- Data for the task -
..............................

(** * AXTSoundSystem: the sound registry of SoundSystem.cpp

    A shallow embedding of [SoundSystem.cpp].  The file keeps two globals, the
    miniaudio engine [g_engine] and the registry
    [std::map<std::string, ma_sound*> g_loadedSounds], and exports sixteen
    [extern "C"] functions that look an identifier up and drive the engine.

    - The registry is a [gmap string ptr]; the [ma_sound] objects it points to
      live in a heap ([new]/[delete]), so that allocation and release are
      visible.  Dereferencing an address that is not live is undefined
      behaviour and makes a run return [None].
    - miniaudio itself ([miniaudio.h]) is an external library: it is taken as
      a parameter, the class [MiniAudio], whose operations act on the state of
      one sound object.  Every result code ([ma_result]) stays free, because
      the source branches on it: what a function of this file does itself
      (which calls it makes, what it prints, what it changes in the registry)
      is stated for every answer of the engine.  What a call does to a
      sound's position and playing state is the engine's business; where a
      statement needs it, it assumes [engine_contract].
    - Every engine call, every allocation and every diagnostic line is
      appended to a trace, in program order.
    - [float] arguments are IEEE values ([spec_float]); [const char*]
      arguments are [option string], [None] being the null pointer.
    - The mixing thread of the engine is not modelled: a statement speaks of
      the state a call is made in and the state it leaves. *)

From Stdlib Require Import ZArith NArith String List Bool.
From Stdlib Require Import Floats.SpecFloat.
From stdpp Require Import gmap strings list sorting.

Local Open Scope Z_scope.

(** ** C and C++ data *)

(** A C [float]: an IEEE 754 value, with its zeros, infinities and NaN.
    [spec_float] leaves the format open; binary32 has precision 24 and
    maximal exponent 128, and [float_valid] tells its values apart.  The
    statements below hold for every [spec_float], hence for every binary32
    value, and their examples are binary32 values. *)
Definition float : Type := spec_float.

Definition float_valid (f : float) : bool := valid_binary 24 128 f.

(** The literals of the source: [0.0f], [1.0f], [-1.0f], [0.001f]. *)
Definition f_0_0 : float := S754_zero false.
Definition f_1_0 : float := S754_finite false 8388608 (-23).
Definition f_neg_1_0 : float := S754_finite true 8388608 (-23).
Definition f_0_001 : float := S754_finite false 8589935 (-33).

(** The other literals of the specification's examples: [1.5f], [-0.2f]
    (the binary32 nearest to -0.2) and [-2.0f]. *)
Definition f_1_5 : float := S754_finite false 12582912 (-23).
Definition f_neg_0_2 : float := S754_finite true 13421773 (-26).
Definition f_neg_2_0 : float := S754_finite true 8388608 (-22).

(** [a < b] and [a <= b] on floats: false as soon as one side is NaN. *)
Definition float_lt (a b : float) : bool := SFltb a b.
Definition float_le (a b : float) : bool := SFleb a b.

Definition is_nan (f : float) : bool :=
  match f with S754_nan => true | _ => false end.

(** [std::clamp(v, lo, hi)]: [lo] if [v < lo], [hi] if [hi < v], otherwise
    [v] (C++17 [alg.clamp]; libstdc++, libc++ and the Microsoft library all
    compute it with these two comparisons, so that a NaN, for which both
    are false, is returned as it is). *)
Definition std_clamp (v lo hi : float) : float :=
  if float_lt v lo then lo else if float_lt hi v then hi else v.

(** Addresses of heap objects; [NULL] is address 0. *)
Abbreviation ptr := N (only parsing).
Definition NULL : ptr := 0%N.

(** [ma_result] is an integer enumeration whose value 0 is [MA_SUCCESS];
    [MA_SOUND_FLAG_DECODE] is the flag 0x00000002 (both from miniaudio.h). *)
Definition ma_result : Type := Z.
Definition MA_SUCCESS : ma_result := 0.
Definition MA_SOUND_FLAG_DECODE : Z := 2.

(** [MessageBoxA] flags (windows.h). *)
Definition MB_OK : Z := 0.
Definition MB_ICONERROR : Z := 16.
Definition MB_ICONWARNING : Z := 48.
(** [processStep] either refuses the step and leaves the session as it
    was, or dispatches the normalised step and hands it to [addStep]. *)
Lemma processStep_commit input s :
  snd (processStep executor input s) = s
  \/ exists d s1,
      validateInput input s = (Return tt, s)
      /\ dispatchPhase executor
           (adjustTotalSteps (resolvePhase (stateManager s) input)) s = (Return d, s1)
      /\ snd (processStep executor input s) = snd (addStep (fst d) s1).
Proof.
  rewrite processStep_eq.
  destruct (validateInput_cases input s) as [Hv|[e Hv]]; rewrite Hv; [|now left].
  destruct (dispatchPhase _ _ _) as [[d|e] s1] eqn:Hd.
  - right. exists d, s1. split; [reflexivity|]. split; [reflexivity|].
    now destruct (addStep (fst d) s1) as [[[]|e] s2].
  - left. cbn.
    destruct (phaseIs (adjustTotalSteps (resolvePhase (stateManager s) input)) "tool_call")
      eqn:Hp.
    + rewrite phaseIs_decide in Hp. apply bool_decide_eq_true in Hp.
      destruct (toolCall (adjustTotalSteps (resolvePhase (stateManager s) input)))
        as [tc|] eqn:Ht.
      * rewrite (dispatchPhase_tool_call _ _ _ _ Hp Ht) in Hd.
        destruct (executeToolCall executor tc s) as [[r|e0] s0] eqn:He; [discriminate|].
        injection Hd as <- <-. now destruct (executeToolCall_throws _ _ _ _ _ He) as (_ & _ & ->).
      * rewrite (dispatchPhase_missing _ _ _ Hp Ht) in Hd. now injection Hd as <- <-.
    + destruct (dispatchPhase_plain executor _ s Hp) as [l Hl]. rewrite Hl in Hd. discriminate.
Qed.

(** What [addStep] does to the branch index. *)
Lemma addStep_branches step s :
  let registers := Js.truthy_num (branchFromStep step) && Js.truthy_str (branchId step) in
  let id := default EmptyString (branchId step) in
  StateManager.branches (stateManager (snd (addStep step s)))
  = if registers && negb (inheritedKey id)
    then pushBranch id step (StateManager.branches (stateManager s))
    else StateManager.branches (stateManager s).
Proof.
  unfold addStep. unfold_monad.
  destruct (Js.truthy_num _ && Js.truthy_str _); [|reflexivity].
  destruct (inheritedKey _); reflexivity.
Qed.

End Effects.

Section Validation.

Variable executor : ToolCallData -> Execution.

..............................

All lines in the records that contain "injection" are to be copied and returned.

- Written solution -
        injection Hd as <- <-. now destruct (executeToolCall_throws _ _ _ _ _ He) as (_ & _ & ->).
      * rewrite (dispatchPhase_missing _ _ _ Hp Ht) in Hd. now injection Hd as <- <-.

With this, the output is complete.